ABOUT THIS EXERCISE => Locate each line below that includes "list" and reproduce it.

(Items from a dataset)
════════
(** * Bits of the state word *)

Lemma has_add m b w : has m (add b w) = has m w || nonzero (b .& m).
Proof.
  unfold has, add. rewrite Z.land_lor_distr_l.
  destruct (nonzero (w .& m)) eqn:E1, (nonzero (b .& m)) eqn:E2; simpl;
    rewrite ?nonzero_spec, ?nonzero_false in *; rewrite ?Z.lor_eq_0_iff; naive_solver.
Qed.

Lemma ready_change w : has Thread_ready (change (Z.lnot Thread_ready) Thread_receive_wait w) = false.
Proof.
  unfold has, change. rewrite nonzero_false, Z.land_lor_distr_l, <- Z.land_assoc.
  change (Z.lnot Thread_ready .& Thread_ready) with 0. by rewrite Z.land_0_r.
Qed.

Lemma has_del_other m b w : b .& m = 0 -> has m (del b w) = has m w.
Proof.
  intros Hd. unfold has, del. f_equal. rewrite <- Z.land_assoc. f_equal.
  apply Z.bits_inj'. intros n Hn. apply (f_equal (fun z => Z.testbit z n)) in Hd.
  rewrite Z.land_spec, Z.bits_0 in Hd. rewrite Z.land_spec, Z.lnot_spec by done.
  destruct (Z.testbit b n), (Z.testbit m n); done.
Qed.

(** * Calls that a step does not concern *)

Ltac fates := unfold call_ok, truth, in_queue, served, ended, too_late, outside, woken_soon in *; simpl in *.

Lemma call_ok_ext x i a e g d i' a' e' g' (d' : Prop) :
  (i' <-> i) -> (a' <-> a) -> (e' <-> e) -> (g' <-> g) -> (d -> d') ->
  call_ok x i a e g d -> call_ok x i' a' e' g' d'.
Proof. fates. destruct (at_ x) as [| | | | | | []]; tauto. Qed.

Lemma thread_ok_ext s s' t :
  threads s' t = threads s t -> (t ∈ _waiting s' <-> t ∈ _waiting s) ->
  (forall w, w <> Off_duty -> w <> Emptying -> (forall u, u <> t -> w <> Activate u /\ w <> Write_error u /\ w <> Activate_gone u) ->
     busy s' w <-> busy s w) ->
  (valid s = false -> valid s' = false) -> thread_ok s t -> thread_ok s' t.
Proof.
  intros Ht Hw Hb Hv. unfold thread_ok. rewrite Ht.
  apply call_ok_ext; try done; apply Hb; try done; intros u Hne; split_and!; congruence.
Qed.

Lemma threads_on t f s : threads (on_thread t f s) t = f (threads s t).
Proof. simpl. apply fn_lookup_insert. Qed.

Lemma threads_on_ne t u f s : u <> t -> threads (on_thread t f s) u = threads s u.
Proof. intros. simpl. by apply fn_lookup_insert_ne. Qed.
(* ===== verification/IrqSpec.v ===== *)
(** Theorems about interrupts that become messages: as long as no handler is
    detached while an interrupt is pending, every interrupt reaches the handler,
    at the latest when it receives next; and an interrupt object whose handler is
    detached at the wrong moment never delivers anything again. *)

From stdpp Require Import functions.
From S2P Require Import Prelude L4Types Irq.
Import Irq_sender.
#[local] Arguments consume : simpl never.
#[local] Arguments Irq_base.mask_and_ack : simpl never.
#[local] Arguments Irq_base.mask : simpl never.
#[local] Arguments Irq_base.unmask : simpl never.
#[local] Arguments Irq_base.upstream_ack : simpl never.
#[local] Arguments Irq_base.masked : simpl never.

Section spec.
Context `{Arch} (is_thread : Z -> bool) (online_cpu : Z -> option Z).
Abbreviation istep := (step is_thread online_cpu).

Definition Smword_max : Z := 2 ^ (MWORD_BITS - 1) - 1.

(** * The mask *)

Lemma masked_mask b : Irq_base.masked (Irq_base.mask b) = true.
Proof.
  unfold Irq_base.mask, Irq_base.__mask, Irq_base.masked.
  destruct (nonzero (Irq_base._flags b .& Irq_base.F_enabled)) eqn:E; simpl; [| by rewrite E].
  apply negb_true_iff, nonzero_false. unfold Irq_base.F_enabled. rewrite <- Z.land_assoc.
  assert (mnot 1 .& 1 = 0) as ->; [| apply Z.land_0_r]. bits_ext.
Qed.

Lemma masked_mask_and_ack b : Irq_base.masked (Irq_base.mask_and_ack b) = true.
Proof.
  pose proof (masked_mask b) as Hm. unfold Irq_base.mask, Irq_base.mask_and_ack in *.
  destruct (Irq_base.__mask b) as [[] b']; done.
Qed.

Lemma masked_bind c p b : Irq_base.masked (Irq_base.bind c p b) = Irq_base.masked b.
Proof. unfold Irq_base.bind. destruct (Irq_base.masked (Irq_base.bind_only c p b)); reflexivity. Qed.

Lemma to_signed_small n : - 2 ^ (MWORD_BITS - 1) <= n <= Smword_max -> to_signed MWORD_BITS n = n.
Proof.
  intros Hn. pose proof arch_ge32. unfold to_signed, Smword_max in *.
  assert (2 ^ MWORD_BITS = 2 * 2 ^ (MWORD_BITS - 1)) as E
    by (rewrite <- Z.pow_succ_r by lia; f_equal; lia).
  pose proof (pow2_pos (MWORD_BITS - 1)). rewrite E. destruct (Z.ltb_spec n 0).
  - rewrite <- (Z.mod_add n 1) by lia. rewrite Z.mod_small by lia. destruct (Z.ltb_spec (n + 1 * (2 * 2 ^ (MWORD_BITS - 1))) (2 ^ (MWORD_BITS - 1))); lia.
  - rewrite Z.mod_small by lia. destruct (Z.ltb_spec n (2 ^ (MWORD_BITS - 1))); lia.
Qed.
(** Migration by the home CPU of [t]. *)
Lemma migrate_inv t n :
  home (ctxs s t) = k -> may_migrate (at_ x) = true -> me <> t -> t <> kc k -> Inv kc (on t (set_home n) s).
Proof using I.
  intros Hk Hm Hne Hkc. destruct I as [Hcpu Haw Hctx Hkc' Hf].
  assert (forall u, u <> t -> ctxs (on t (set_home n) s) u = ctxs s u) as Eo by (intros; by rewrite ctxs_on_ne).
  assert (ctxs (on t (set_home n) s) t = set_home n (ctxs s t)) as Et by by rewrite ctxs_on_eq.
  split.
  - intros j. destruct (decide (j = k)) as [-> | Hj].
    + destruct (Hcpu k) as [Hh Hmv Ht Hr Hp].
      assert (forall u, rul (ctxs (on t (set_home n) s) u) = rul (ctxs s u)) as Er
        by (intros u; destruct (decide (u = t)) as [-> | ?]; [by rewrite Et | by rewrite Eo]).
      assert (moves (at_ x) = None) as Em by by destruct (at_ x).
      split; rewrite current_on, (Eo me) by done; [done | by rewrite Em | intros u; by rewrite Er | intros u; rewrite Er; apply Hr |].
      by destruct (at_ x).
    + apply (rely_cpu j s); [done |]. split; [done |]. intros u.
      destruct (decide (u = t)) as [-> | Hu]; [rewrite Et | by rewrite Eo].
      split; cbn; try done; try congruence. intros [Hh | (_ & _ & Hh)]; [split; [by left | done] | congruence].
  - intros j. rewrite current_on. pose proof (Haw j) as Ha.
    destruct (decide (current s j = t)) as [Ej | Hu]; [by rewrite Ej, Et in * | by rewrite Eo].
  - intros u. destruct (decide (u = t)) as [-> | Hu]; [| apply (ctx_other s); try done; by apply Eo].
    destruct (Hctx t). split; rewrite ?Et; done.
  - intros j. destruct (decide (kc j = t)) as [E | E]; [| by rewrite Eo].
    destruct Hkc. rewrite <- E in Hk. rewrite Hkc' in Hk. congruence.
  - done.
Qed.

Lemma kdrq_inv s' : kdrq kc k me s = Some s' -> Inv kc s'.
Proof using I.
  pose proof (i_cpu _ _ I k) as Hcpu. pose proof (c_place _ _ Hcpu) as Hp.
  unfold kdrq. intros Hs. destruct (bool_decide (home x = k) && negb (bool_decide (me = kc k))) eqn:E; [| done].
  apply andb_true_iff in E as [_ E]. rewrite negb_true_iff, bool_decide_eq_false in E.
  destruct (at_ x) as [] eqn:Ep; try done; injection Hs as <-.
  all: apply event_inv; rewrite ?Ep; try done; try (intros _; apply (i_awake _ _ I); by rewrite Ep).
  all: try (split_and!; [apply I | done | exact Hp]).
  - split_and!; [done | done |]. cbn. intros l' Hl'. left. by destruct w.
  - split_and!; [done | done |]. cbn. by left.
  - cbn. intros Ek. apply (i_awake _ _ I). rewrite Ep. done.
Qed.
End events.

Lemma switch_wake_inv kc t s : Inv kc s -> Inv kc (on t (set_ready true) s).
Proof.
  intros [Hcpu Haw Hctx Hkc Hf].
  assert (forall u, same (ctxs s u) (ctxs (on t (set_ready true) s) u)) as Hs
    by (intros u; rewrite ctxs_on; by case_decide; subst).
  assert (forall u, at_ (ctxs (on t (set_ready true) s) u) = at_ (ctxs s u)) as Ea
    by (intros u; rewrite ctxs_on; by case_decide; subst).
  assert (forall u, ready (ctxs s u) = true -> ready (ctxs (on t (set_ready true) s) u) = true) as Er
    by (intros u; rewrite ctxs_on; by case_decide; subst).
  split; try done.
  - intros j. destruct (Hcpu j) as [Hh Hm Ht Hr Hp]. apply (self_go s _ j (at_ (cur s j))); auto; by split.
  - intros j. rewrite current_on, Ea. intros E. by apply Er, Haw.
  - intros u. destruct (decide (u = t)) as [-> | Hu]; [| apply (ctx_other s); try done; by rewrite ctxs_on_ne].
    destruct (Hctx t). split; rewrite ?ctxs_on_eq; done.
  - intros j. rewrite (s_home _ _ (Hs (kc j))). apply Hkc.
Qed.

Lemma switch_step_inv kc a s s' : Inv kc s -> step kc a s = Some s' -> Inv kc s'.
Proof.
  intros I. pose proof (fun k => c_place _ _ (i_cpu _ _ I k)) as Hp.
  assert (forall k, at_ (cur s k) = Out -> calm k (current s k) (cur s k)) as Hcalm by (intros k E; specialize (Hp k); by rewrite E in Hp).
  destruct a as [k n drq | k l | k l | k l | k l | k | k | t | k | t n]; cbn [step]; intros Hs.
  - by apply (switch_run_inv kc k n drq s).
  - destruct (at_ (cur s k)) as [] eqn:Ep; try done. injection Hs as <-.
    apply event_inv; rewrite ?Ep; try done; [by apply Hcalm |]. intros _. apply (i_awake _ _ I). by rewrite Ep.
  - destruct (at_ (cur s k)) as [] eqn:Ep; try done. case_decide; [| done]. injection Hs as <-. by apply lock_clear_inv.
  - destruct (at_ (cur s k)) as [] eqn:Ep; try done. injection Hs as <-. by apply invalidate_inv.
  - destruct (at_ (cur s k)) as [] eqn:Ep; try done. destruct (gone (locks s l)) eqn:Eg; [| done]. injection Hs as <-.
    apply event_inv; rewrite ?Ep; try done; [by apply Hcalm | |].
    + split_and!; [done | done |]. cbn. intros l' ->. by right.
    + intros _. apply (i_awake _ _ I). by rewrite Ep.
  - destruct (at_ (cur s k)) as [] eqn:Ep; try done; injection Hs as <-.
    + apply event_inv; rewrite ?Ep; try done. by apply Hcalm.
    + apply event_inv; rewrite ?Ep; try done; [specialize (Hp k); rewrite Ep in Hp; apply Hp |].
      split_and!; [done | done |]. cbn. intros l' Hl'. left. by destruct w.
  - destruct (at_ (cur s k)) as [] eqn:Ep; try done. destruct (_ && _) eqn:E; [| done]. injection Hs as <-.
    apply andb_true_iff in E as [E _]. apply Z.eqb_eq in E. by apply block_inv.
  - injection Hs as <-. by apply switch_wake_inv.
  - by apply (kdrq_inv kc k s I).
  - unfold migrate_away in Hs. destruct (_ && _ && _ && _) eqn:E; [| done]. injection Hs as <-.
    rewrite !andb_true_iff, !negb_true_iff, !bool_decide_eq_false in E. destruct E as [[[E1 E2] E3] _].
    by apply (migrate_inv kc (home (ctxs s t)) s I).
Qed.

Lemma switch_start_inv kc homes : (forall k, homes (kc k) = k) -> Inv kc (start kc homes).
Proof.
  intros Hkc.
  assert (forall k, ctxs (start kc homes) (kc k) = mk_ctx k 0 Not_running (kc k) true Out None []) as E.
  { intros k. cbn. by rewrite Hkc, decide_True. }
  split.
  - intros k. split; cbn [start current]; rewrite ?E; try done; cbn.
    by right.
  - intros k. cbn [start current]. by rewrite E.
  - intros t. split; cbn; try done; try (by constructor); try (by case_decide).
    + intros l. case_decide; cbn; (split; [done | intros [Hl | ?]; [by apply not_elem_of_nil in Hl | done]]).
    + intros Hn. case_decide as Et; [| by eexists]. by destruct (Hn (homes t)).
  - intros k. by rewrite E.
  - done.
Qed.
(* ===== verification/GateMem.v ===== *)
(** Memory of IPC gates and their targets: reference counters are exact, a target
    is freed when its counter reaches zero and not used afterwards, and nobody
    uses the gate after it has been freed. *)

From stdpp Require Import functions.
From S2P Require Import Prelude L4Types Ipc Gate GateInv GateWait.
Import Thread_state.
#[local] Arguments Z.testbit : simpl never.
#[local] Arguments has : simpl never.

Section memory.
Context (kind_of : Z -> kind) (prio : Z -> Z) (ctxs : list Z) (Hctxs : NoDup ctxs).

(** * The invariant *)

Definition one (P : Prop) `{Decision P} : Z := if decide P then 1 else 0.

(** Counted references of contexts that are about to store or to drop them. *)
Fixpoint count (f : Z -> pc) (o : Z) (l : list Z) : Z :=
  match l with [] => 0 | u :: l => one (holds (f u) = Some o) + count f o l end.
Definition held (s : state) (o : Z) : Z := count (pc_of s) o ctxs.

(** A context at [p] will use the memory of the gate. *)
Definition uses_gate (p : pc) : bool :=
  touching p || binding p || destroying p || match p with Dequeue_lock _ => true | _ => false end.

(** After the grace period of its deletion no sender uses the gate. *)
Definition stage_ok (s : state) (p : pc) : Prop :=
  match p with
  | Rcu l Destroy_first => forall u, touching (pc_of s u) = true -> (u, passed (threads s u)) ∈ l
  | Rcu _ Destroy_last | Unblock Destroy_last | Wake_cancel _ Destroy_last | Wake _ Destroy_last =>
      forall u, touching (pc_of s u) = false
  | _ => True
  end.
════════
OUTPUT OF THE EXERCISE =>
Context (kind_of : Z -> kind) (prio : Z -> Z) (ctxs : list Z) (Hctxs : NoDup ctxs).
Fixpoint count (f : Z -> pc) (o : Z) (l : list Z) : Z :=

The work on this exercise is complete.